* **Activity**:
Using the data that follows, return exactly the lines from the one that contains "Definition doRecovery_new (curConfig" through the one that contains "let newVer := get_Version r in", ends included.
Start of Source information
(* ===== verification/ShardCtrler.v ===== *)
(** * The shard controller (shardkv1/shardctrler/shardctrler.go)

    A controller keeps two keys in a kvsrv1 service: the current configuration
    and the one being installed.  Its methods are threads of steps, one per RPC:
    [pc] is where a thread stands, and each function below is the code between
    the answer of one call and the next call.  ShardSystem runs the threads
    against the services they call. *)

From S2P Require Import Prelude KvRpc KvSrv KvClerk ShardCfg ShardJson ShardGrp.
Local Open Scope Z_scope.

Section ctrler.
Context `{ConfigCodec}.

Definition CurConfigKey : string := "CurConfig".
Definition NewConfigKey : string := "NewConfig".

(** the calls [changConfig] makes for one shard *)
Inductive call := CFreeze | CInstall (data : option bytes) | CDelete.

(** Where a thread stands: before the first [Get] of [doRecovery] or of
    [ChangeConfigTo]; before [doRecovery]'s second [Get]; inside one of the two
    calls of [putOnce] ([Put*]: its [Put], [first] until the clerk has made an
    attempt; [Check*]: its [Get] after [ErrMaybe]); in [changConfig]'s loop. *)
Inductive pc :=
| RecGetCur
| RecGetNew (curConfig : ShardConfig) (curVer : Tversion)
| ChgGetCur (newConfig : ShardConfig)
| PutNew (curConfig newConfig : ShardConfig) (curVer : Tversion) (first : bool)
| CheckNew (curConfig newConfig : ShardConfig) (curVer : Tversion)
| Moving (curConfig newConfig : ShardConfig) (newStr : string) (curVer : Tversion) (shid : Z) (c : call)
| PutCur (newStr : string) (curVer : Tversion) (first : bool)
| CheckCur (newStr : string) (curVer : Tversion)
| Returned
| Exited.  (** [log.Fatalf] or a panic ended the process *)

Definition or_exit (m : outcome pc) : pc := match m with Ret p => p | _ => Exited end.

(** *** [putOnce]: its two calls.  [inl b]: it returns [b]; [inr]: it goes on
    with the [Get] *)
Definition putOnce_after_put (err : outcome Err) : outcome (bool + unit) :=
  match err with
  | Ret ErrMaybe => Ret (inr tt)
  | Ret OK => Ret (inl true)
  | Ret ErrVersion => Ret (inl false)
  | Ret _ => Fatal
  | Fatal => Fatal
  | Panic => Panic
  end.

Definition putOnce_after_get (value : string) (version : Tversion) (val : string) (ver : Tversion) (err : Err)
    : bool :=
  bool_decide (err = OK ∧ val = value ∧ ver = version).

(** *** [changConfig]: the test of its loop, and the shard it handles from
    [shid] on ([n] shards left) *)
Definition to_move (curConfig newConfig : ShardConfig) (shid : Z) : outcome bool :=
  '(curGid, curServers) ← GidServers shid curConfig;
  '(newGid, newServers) ← GidServers shid newConfig;
  Ret (bool_decide (curGid ≠ newGid ∨ default [] curServers ≠ default [] newServers)).

Fixpoint next_move (n : nat) (curConfig newConfig : ShardConfig) (shid : Z) : outcome (option Z) :=
  match n with
  | O => Ret None
  | S n' =>
      b ← to_move curConfig newConfig shid;
      if b : bool then Ret (Some shid) else next_move n' curConfig newConfig (shid + 1)
  end.

Definition changConfig (curConfig newConfig : ShardConfig) (newStr : string) (curVer : Tversion) (shid : Z)
    : outcome pc :=
  next ← next_move (Z.to_nat (NShards - shid)) curConfig newConfig shid;
  match next with
  | Some s => Ret (Moving curConfig newConfig newStr curVer s CFreeze)
  | None => Ret (PutCur newStr curVer true)
  end.

(** the call in progress: the group, its servers and the request.  (The clerks
    kept in [clients2Cur] and [clients2New] differ from fresh ones only in the
    leader they try first.)  A clerk without servers panics in its first call. *)
Definition moving_call (curConfig newConfig : ShardConfig) (shid : Z) (c : call)
    : outcome (Z * ShardGrp.any) :=
  '(curGid, curServers) ← GidServers shid curConfig;
  '(newGid, newServers) ← GidServers shid newConfig;
  let to gid servers req :=
    match default [] servers with [] => Panic | _ => Ret (gid, req) end in
  match c with
  | CFreeze => to curGid curServers (ShardGrp.AFreeze {| fr_Shard := shid; fr_Num := Num newConfig |})
  | CInstall data =>
      to newGid newServers (ShardGrp.AInstall {| in_Shard := shid; in_State := data; in_Num := Num newConfig |})
  | CDelete => to curGid curServers (ShardGrp.ADelete {| de_Shard := shid; de_Num := Num newConfig |})
  end.

(** after an answer other than [ErrWrongLeader] (the clerk retries on that);
    only [FreezeShard]'s data is used, whatever its error *)
Definition moving_answer (curConfig newConfig : ShardConfig) (newStr : string) (curVer : Tversion) (shid : Z)
    (c : call) (reply : ShardGrp.any) : outcome pc :=
  let goto := Moving curConfig newConfig newStr curVer in
  match c, reply with
  | CFreeze, ShardGrp.AFreezeReply r => Ret (goto shid (CInstall (frr_State r)))
  | CInstall _, ShardGrp.AInstallReply _ => Ret (goto shid CDelete)
  | CDelete, ShardGrp.ADeleteReply _ => changConfig curConfig newConfig newStr curVer (shid + 1)
  | _, _ => Fatal
  end.

(** *** [doRecovery] *)
Definition doRecovery_cur (r : GetReply) : outcome pc :=
  if decide (get_Err r = ErrNoKey) then Fatal
  else curConfig ← codec_FromString (get_Value r); Ret (RecGetNew curConfig (get_Version r)).

(** versions are [uint64]: the differences wrap *)
Definition doRecovery_new (curConfig : ShardConfig) (curVer : Tversion) (r : GetReply) : outcome pc :=
  if decide (get_Err r = ErrNoKey) then Ret Returned
  else
    newConfig ← codec_FromString (get_Value r);
    let newVer := get_Version r in
    if decide (u64 (curVer - newVer) = 1 ∧ Num curConfig = Num newConfig) then Ret Returned
    else if decide (u64 (curVer - newVer) ≠ 1 ∧ u64 (curVer - newVer) ≠ 0) then Fatal
    else changConfig curConfig newConfig (get_Value r) curVer 0.

(** *** [ChangeConfigTo] *)
Definition ChangeConfigTo_cur (newConfig : ShardConfig) (r : GetReply) : outcome pc :=
  if decide (get_Err r = ErrNoKey) then Fatal
  else
    curConfig ← codec_FromString (get_Value r);
    if decide (Num newConfig ≤ Num curConfig) then Ret Returned
    else Ret (PutNew curConfig newConfig (get_Version r) true).

Definition ChangeConfigTo_posted (curConfig newConfig : ShardConfig) (curVer : Tversion) (ok : bool)
    : outcome pc :=
  if ok then changConfig curConfig newConfig (codec_String newConfig) curVer 0 else Ret Returned.

Definition PutNew_args (newConfig : ShardConfig) (curVer : Tversion) : PutArgs :=
  {| put_Key := NewConfigKey; put_Value := codec_String newConfig; put_Version := u64 (curVer - 1) |}.

Definition PutNew_answer (curConfig newConfig : ShardConfig) (curVer : Tversion) (err : outcome Err) : outcome pc :=
  a ← putOnce_after_put err;
  match a with
  | inl ok => ChangeConfigTo_posted curConfig newConfig curVer ok
  | inr _ => Ret (CheckNew curConfig newConfig curVer)
  end.

Definition CheckNew_answer (curConfig newConfig : ShardConfig) (curVer : Tversion) (r : GetReply) : outcome pc :=
  let a := PutNew_args newConfig curVer in
  ChangeConfigTo_posted curConfig newConfig curVer
    (putOnce_after_get (put_Value a) (put_Version a) (get_Value r) (get_Version r) (get_Err r)).

(** the last [putOnce] of both methods, whose result they ignore *)
Definition PutCur_args (newStr : string) (curVer : Tversion) : PutArgs :=
  {| put_Key := CurConfigKey; put_Value := newStr; put_Version := curVer |}.

Definition PutCur_answer (newStr : string) (curVer : Tversion) (err : outcome Err) : outcome pc :=
  a ← putOnce_after_put err;
  Ret (match a with inl _ => Returned | inr _ => CheckCur newStr curVer end).

(** *** [InitConfig] over a reliable call, and [Query] *)
Definition InitConfig (cfg : ShardConfig) (kv : KvSrv.KVServer) : outcome KvSrv.KVServer :=
  let '(kv', r) :=
    KvSrv.Put kv {| put_Key := CurConfigKey; put_Value := codec_String cfg; put_Version := 0 |} PutReply0 in
  a ← putOnce_after_put (Put_first_reply r);
  match a with inl true => Ret kv' | _ => Fatal end.

Definition Query (kv : KvSrv.KVServer) : outcome ShardConfig :=
  let r := KvSrv.Get kv {| get_Key := CurConfigKey |} GetReply0 in
  if decide (get_Err r = ErrNoKey) then Fatal else codec_FromString (get_Value r).
End ctrler.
End of Source information
* **Problem solution**:
Definition doRecovery_new (curConfig : ShardConfig) (curVer : Tversion) (r : GetReply) : outcome pc :=
  if decide (get_Err r = ErrNoKey) then Ret Returned
  else
    newConfig ← codec_FromString (get_Value r);
    let newVer := get_Version r in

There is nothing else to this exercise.